I pushed baby Catherine in a stroller in Pushkin Park, near the Turkish Baths and the Marble Bridge. Catherine Palace looked like it was painted on a sky canvas, as the trim of the edifice was the same clear, pure blue as the sky.
Baby Catherine, waving her fists in the shade of the stroller canopy, cared nothing for the lush grandeur that surrounded her. She caught my eye, and I made a grand silly face, and a bit of drool dribbled from the corner of her mouth.

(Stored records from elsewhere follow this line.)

(** C2: after a successful connect for login L, a trade for L finds the
    cached session: [place_trade] issues exactly one SDK call, the market
    order on the cached connection, which is no step of the connect sequence
    (no registry lookup, account creation, deploy, wait or synchronize), and
    [self.accounts] is what it was. *)
Theorem trade_after_connect_reuses_session
    (L password server platform : string) (info : dict) (self0 self : MetaAPIClient)
    (symbol : string) (volume : value) (action : string) (sl tp : value) :
  connect_account L password server platform self0 = (Ok info, self) ->
  exists entry r self',
    accounts self !! L = Some entry /\
    place_trade (VStr L) symbol volume action sl tp self = (r, self') /\
    accounts self' = accounts self /\
    sdk_calls self' =
      sdk_calls self ++ [order_call (s_connection entry) symbol volume action sl tp] /\
    is_connect_step (order_call (s_connection entry) symbol volume action sl tp) = false.
Proof.
  intros Hconnect.
  destruct (connect_account_caches _ _ _ _ _ _ _ Hconnect) as [entry Hentry].
  exists entry. eexists _, _. split; [exact Hentry|].
  split; [by apply place_trade_cached|]. cbn.
  repeat split. unfold order_call. by destruct (String.eqb (lower action) "buy").
Qed.

(** C3: when a step of the connect sequence fails (registry lookup, account
    creation, deploy, wait_deployed, wait_connected, opening the RPC
    connection, RPC connect, wait_synchronized, account information), with
    exception e, [connect_account] raises
    [Exception("MetaAPI connection failed: " + str(e))] and [self.accounts]
    is exactly what it was before the call. *)
Theorem connect_failure_caches_nothing
    (login password server platform : string) (e : exn) (self : MetaAPIClient) :
  step_failure login password server platform e ->
  exists self',
    connect_account login password server platform self =
      (Raise (PyException ("MetaAPI connection failed: " ++ exn_str e)), self') /\
    accounts self' = accounts self /\
    accounts self' !! login = accounts self !! login.
Proof.
  intros Hfail.
  destruct (step_failure_aborts login password server platform e self Hfail)
    as (self' & Hrun & Hsame).
  exists self'. by rewrite Hrun, Hsame.
Qed.

(** C4: for a login with no cached session each of the four operations
    raises the "Account not connected" exception and calls nothing; with a
    cached session, an exception of the SDK call reaches the caller
    unchanged, after that one call: there is no second attempt.  An
    exception of the SDK's own classes is never the guard's exception. *)
Theorem facade_failures_propagate (self : MetaAPIClient) (L : string) :
  (accounts self !! L = None ->
   (forall symbol volume action sl tp,
      place_trade (VStr L) symbol volume action sl tp self = (Raise not_connected, self)) /\
   (forall position_id,
      close_position (VStr L) position_id self = (Raise not_connected, self)) /\
   get_positions (VStr L) self = (Raise not_connected, self) /\
   get_account_info (VStr L) self =
     (Raise (PyException "Account not connected. Please connect first."), self)) /\
  (forall entry e,
   accounts self !! L = Some entry ->
   let c := s_connection entry in
   (forall symbol volume action sl tp,
      order_answer c symbol volume action sl tp = Raise e ->
      place_trade (VStr L) symbol volume action sl tp self =
        (Raise e, called self [order_call c symbol volume action sl tp])) /\
   (forall position_id,
      connection_close_position c position_id = Raise e ->
      close_position (VStr L) position_id self =
        (Raise e, called self [close_position_call c position_id])) /\
   (connection_get_positions c = Raise e ->
    get_positions (VStr L) self = (Raise e, called self [get_positions_call c])) /\
   (connection_get_account_information c = Raise e ->
    get_account_info (VStr L) self =
      (Raise e, called self [get_account_information_call c]))) /\
  (forall cls msg,
   SdkError cls msg <> not_connected /\
   SdkError cls msg <> PyException "Account not connected. Please connect first.").
Proof.
  split; [|split; [|done]].
  - intros Hout. repeat split; intros.
    + by apply place_trade_not_connected.
    + by apply close_position_not_connected.
    + by apply get_positions_not_connected.
    + by apply get_account_info_not_connected.
  - intros entry e Hin c. repeat split; intros.
    + erewrite place_trade_cached by done. by f_equal.
    + erewrite close_position_cached by done. by f_equal.
    + erewrite get_positions_cached by done. by f_equal.
    + by apply get_account_info_upstream_failure.
Qed.

End facts.

Import demo.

It was a fresh air stroll with her daddy, somewhere, that’s all she cared about. We decided to linger near the white wrought iron benches by the lake and watch the swans.
Her mother’s name was Catherine too. My darling Catarina, so fresh and fearless and ambitious. She was important now, a liaison between corporate and political interests in the country. I was a low level manager in the medical services, no prestige or prospects, but that didn’t matter to us at first.
Now it did.
Catherine had teeth coming in. Baby Catherine, I mean, not her mother, whose fangs had grown in sharpness and efficiency long before. It wasn’t her fault, the world was harsh and unpredictable.
I didn’t pray, as a rule. I visited the ornate Orthodox churches as a tourist, and not a believer. But now, as three men approached us on the trim red gravel path, in dark, double-breasted suits, I prayed that this would not be the last time I pushed my baby Catherine in a stroller in Pushkin Park.